### Exercise brief
Check each line of the data below for the word "context", then extract the ones that have it.

[Records from a collection]
(** X17. The self-test stays within its arrays and returns, provided
    that the cipher type respects the capacity of its destinations, with
    tags of at most [SRTP_MAX_TAG_LEN] octets and [SRTP_MAX_TAG_LEN] at
    most 64, and that the test vectors hold the octets they declare and
    their plaintext fits the scratch buffer, together with a tag when the
    instances are AES-GCM ([g]): no path reads or writes outside [buffer],
    [buffer2], [key], [iv] or a field of a test vector, or dereferences a
    null instance.  In a random trial the plaintext of less than 64 octets
    leaves room for the tag whatever the test vector. *)
Theorem self_test_stays_within_arrays :
  forall ct g test_data (w : world W),
    0 <= SRTP_MAX_TAG_LEN P <= 64 ->
    (forall a, within_capacity (SRTP_MAX_TAG_LEN P) (type_at P a)) ->
    (forall k tl w0,
       gcm_instance P (snd (fst (srtp_cipher_type_alloc P ct k tl w0)))
       = true -> g = true) ->
    Forall (well_formed g (SRTP_MAX_TAG_LEN P)) test_data ->
    declared_sizes w ->
    exists s w', srtp_cipher_type_test P ct test_data w = Returned s w'.
Proof.
  intros ct g l w tag_bound tame gcm_known WF HI.
  exact (wp_false_fn _ _ _ _
           (srtp_cipher_type_test_body_safe (proj1 tag_bound)
              (proj2 tag_bound) tame ct g gcm_known l w WF HI)).
Qed.

(** X21. The benchmark stays within its scratch buffer and returns,
    provided that [octets_in_buffer + SRTP_MAX_TAG_LEN] does not wrap
    around, that [srtp_crypto_alloc] delivers a buffer of the size it is
    asked for, and that the cipher type respects the capacity of its
    destinations, with tags of at most [SRTP_MAX_TAG_LEN] octets: the
    ciphertext of every trial fits the first [octets_in_buffer] octets and
    the tag the [SRTP_MAX_TAG_LEN] octets the buffer has in addition, and a
    null instance, cipher type or state is not dereferenced. *)
Theorem bits_per_second_stays_within_buffer :
  forall c octets_in_buffer num_trials (w : world W),
    0 <= SRTP_MAX_TAG_LEN P ->
    0 <= octets_in_buffer ->
    octets_in_buffer + SRTP_MAX_TAG_LEN P < 2 ^ 64 ->
    (forall a, within_capacity (SRTP_MAX_TAG_LEN P) (type_at P a)) ->
    (forall size m buf,
       0 <= size -> fst (srtp_crypto_alloc P size m) = Some buf ->
       Z.of_nat (length buf) = size) ->
    exists r w',
      srtp_cipher_bits_per_second P c octets_in_buffer num_trials w
        = Returned r w'.
Proof.
  intros c n t w tag_nonneg Hn Hmax tame Halloc.
  exact (wp_false_fn _ _ _ _
           (srtp_cipher_bits_per_second_body_safe tag_nonneg tame c n t w
              Hn Hmax Halloc)).
Qed.

(** ** The calls of a test that passes *)

(** X18. A known-answer case that passes makes exactly these calls, in
    this order, and all of them succeed: the allocation with the key and
    tag lengths of the vector; initialization with the key of the vector,
    [srtp_cipher_set_iv] with its IV for encryption, for AES-GCM
    [srtp_cipher_set_aad] with its AAD, [srtp_cipher_encrypt] of
    [plaintext_length_octets] octets, for AES-GCM [srtp_cipher_get_tag];
    then again initialization, [srtp_cipher_set_iv] for decryption, for
    AES-GCM [srtp_cipher_set_aad], and [srtp_cipher_decrypt] of
    [ciphertext_length_octets] octets; and the deallocation of the
    instance the allocation delivered.  The calls in between are told by
    their kind and arguments: the trace does not record the instance they
    are made on. *)
Theorem known_answer_case_protocol :
  forall ct tc (w w' : world W),
    let c := snd (fst (srtp_cipher_type_alloc P ct (key_length_octets tc)
                         (tag_length_octets tc) w)) in
    known_answer_case P ct tc w = Ok tt w' ->
    log w' = log w ++ case_trace (gcm_instance P c) c tc.
Proof.
  intros ct tc w w' c H. subst c.
  unfold known_answer_case in H. unfold bind at 1, call at 1 in H.
  pose proof (srtp_cipher_type_alloc_logged ct (key_length_octets tc)
                (tag_length_octets tc) w) as [HL _].
  destruct (srtp_cipher_type_alloc P ct (key_length_octets tc)
              (tag_length_octets tc) w) as [[st c] w1].
  cbn [fst snd] in *.
  destruct (failed st) eqn:Hst; [discriminate|].
  apply failed_false in Hst. subst st.
  refine (wp_ok _ (fun _ w' =>
                     log w' = log w ++ case_trace (gcm_instance P c) c tc)
            (fun _ _ => True) _ _ _ _ H).
  apply wp_bind.
  eapply wp_mono; [ | | apply (test_encrypt_trace c tc _ _ HL)]; cbv beta;
    [|auto].
  intros _ w2 HL2. apply wp_bind.
  eapply wp_mono; [ | | apply (test_decrypt_trace c tc _ _ HL2)]; cbv beta;
    [|auto].
  intros _ w3 HL3.
  repeat symex1; try exact I.
  all_ok. unfold case_trace. the_log.
Qed.

(** X19. A random trial that passes makes exactly the calls of a round
    trip: initialization, [srtp_cipher_set_iv] for encryption, for AES-GCM
    [srtp_cipher_set_aad], [srtp_cipher_encrypt] of the random plaintext
    length, for AES-GCM [srtp_cipher_get_tag], and again initialization,
    [srtp_cipher_set_iv] for decryption, for AES-GCM [srtp_cipher_set_aad],
    and [srtp_cipher_decrypt].  Both initializations receive the same key
    array, and its first [key_length_octets] octets are random: they are
    the low eight bits of the values of the calls of [rand()] that follow
    the four calls for the length and the calls for the plaintext. *)
Theorem random_trial_protocol :
  forall c tc (w w' : world W),
    let plaintext_len :=
      fst (srtp_cipher_rand_u32_for_tests P w)
      mod (SELF_TEST_BUF_OCTETS - 64) in
    random_trial P c tc w = Ok tt w' ->
    exists k n',
      log w' = log w ++ encrypt_trace (gcm_instance P c) tc k plaintext_len
                     ++ decrypt_trace (gcm_instance P c) tc k n' /\
      firstn (Z.to_nat (key_length_octets tc)) k
      = map (fun i => Z.land (rand_src P (rand_calls w + 4
                                          + Z.to_nat plaintext_len + i)) 255)
            (seq 0 (Z.to_nat (key_length_octets tc))).
Proof.
  intros c tc w w' plaintext_len H. subst plaintext_len.
  refine (wp_ok _ (fun _ w' => exists k n', log w' = _ /\ _ = _)
            (fun _ _ => True) _ _ _ _ H).
  clear H. unfold random_trial.
  apply wp_bind, wp_call.
  pose proof (srtp_cipher_rand_u32_for_tests_frame w) as F1. cbv zeta in F1.
  destruct (srtp_cipher_rand_u32_for_tests P w) as [r w1].
  cbn [fst snd] in *. destruct F1 as (R1 & L1 & _).
  apply wp_bind, wp_call.
  pose proof (srtp_cipher_rand_for_tests_frame
                (r mod (SELF_TEST_BUF_OCTETS - 64)) w1) as F2.
  pose proof (rand_octets_frame
                (Z.to_nat (r mod (SELF_TEST_BUF_OCTETS - 64))) w1) as F2'.
  cbv zeta in F2, F2'. destruct F2' as (_ & R2 & _).
  fold (srtp_cipher_rand_for_tests P (r mod (SELF_TEST_BUF_OCTETS - 64)) w1)
    in R2.
  destruct (srtp_cipher_rand_for_tests P
              (r mod (SELF_TEST_BUF_OCTETS - 64)) w1) as [p w2].
  cbn [fst snd] in *. destruct F2 as (_ & _ & _ & L2 & _).
  unfold store_buffer at 1.
  apply wp_bind, wp_bind, wp_gets. apply wp_bind, wp_defined.
  intros b' Hs. apply wp_modify.
  apply wp_bind, wp_gets. apply wp_bind, wp_defined. intros pc Hl.
  apply wp_bind, wp_gets. apply wp_bind, wp_defined. intros b2' Hs2.
  apply wp_bind, wp_modify.
  destruct (key_length_octets tc >? MAX_KEY_LEN);
    [unfold dealloc_return; apply wp_bind, wp_call, wp_return; exact I|].
  apply wp_bind, wp_call.
  match goal with
  | |- context [srtp_cipher_rand_for_tests P (key_length_octets tc) ?w3] =>
      pose proof (rand_octets_values
                    (Z.to_nat (key_length_octets tc)) w3) as V;
      pose proof (srtp_cipher_rand_for_tests_frame
                    (key_length_octets tc) w3) as F3;
      fold (srtp_cipher_rand_for_tests P (key_length_octets tc) w3) in V;
      cbv zeta in F3; cbn [rand_calls log set_buffer2 set_buffer] in V, F3;
      destruct (srtp_cipher_rand_for_tests P (key_length_octets tc) w3)
        as [k w4]
  end.
  cbn [fst snd] in *. destruct F3 as (Lk & _ & _ & L3 & _).
  apply wp_bind, wp_gets. apply wp_bind, wp_defined. intros k' Hsk.
  apply wp_bind, wp_modify.
  apply wp_bind, wp_call.
  match goal with
  | |- context [srtp_cipher_rand_for_tests P MAX_KEY_LEN ?w5] =>
      pose proof (srtp_cipher_rand_for_tests_frame MAX_KEY_LEN w5) as F4;
      cbv zeta in F4; cbn [log set_trial_key] in F4;
      destruct (srtp_cipher_rand_for_tests P MAX_KEY_LEN w5) as [v w6]
  end.
  cbn [fst snd] in *. destruct F4 as (_ & _ & _ & L4 & _).
  apply wp_bind, wp_gets. apply wp_bind, wp_defined. intros v' Hsv.
  apply wp_bind, wp_modify.
  assert (Hk : firstn (Z.to_nat (key_length_octets tc)) k'
               = map (fun i =>
                        Z.land (rand_src P
                                  (rand_calls w + 4
                                   + Z.to_nat
                                       (r mod (SELF_TEST_BUF_OCTETS - 64))
                                   + i)) 255)
                     (seq 0 (Z.to_nat (key_length_octets tc)))).
  { apply store_prefix in Hsk. rewrite Lk in Hsk. rewrite Hsk, V.
    rewrite R2, R1. reflexivity. }
  match goal with
  | |- wp _ _ _ _ ?x => remember x as w7 eqn:Hw7
  end.
  assert (HL : log w7 = log w ++ [])
    by (rewrite Hw7, app_nil_r; cbn [log set_trial_iv]; congruence).
  clear - HL Hk.
  destruct c as [ci|]; [destruct (is_gcm P ci) eqn:G|];
    repeat symex1; try exact I; cbn [gcm_instance]; rewrite ?G;
    all_ok; do 2 eexists; (split; [the_log|exact Hk]).
Qed.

### Solution below
  | |- context [srtp_cipher_rand_for_tests P (key_length_octets tc) ?w3] =>
  | |- context [srtp_cipher_rand_for_tests P MAX_KEY_LEN ?w5] =>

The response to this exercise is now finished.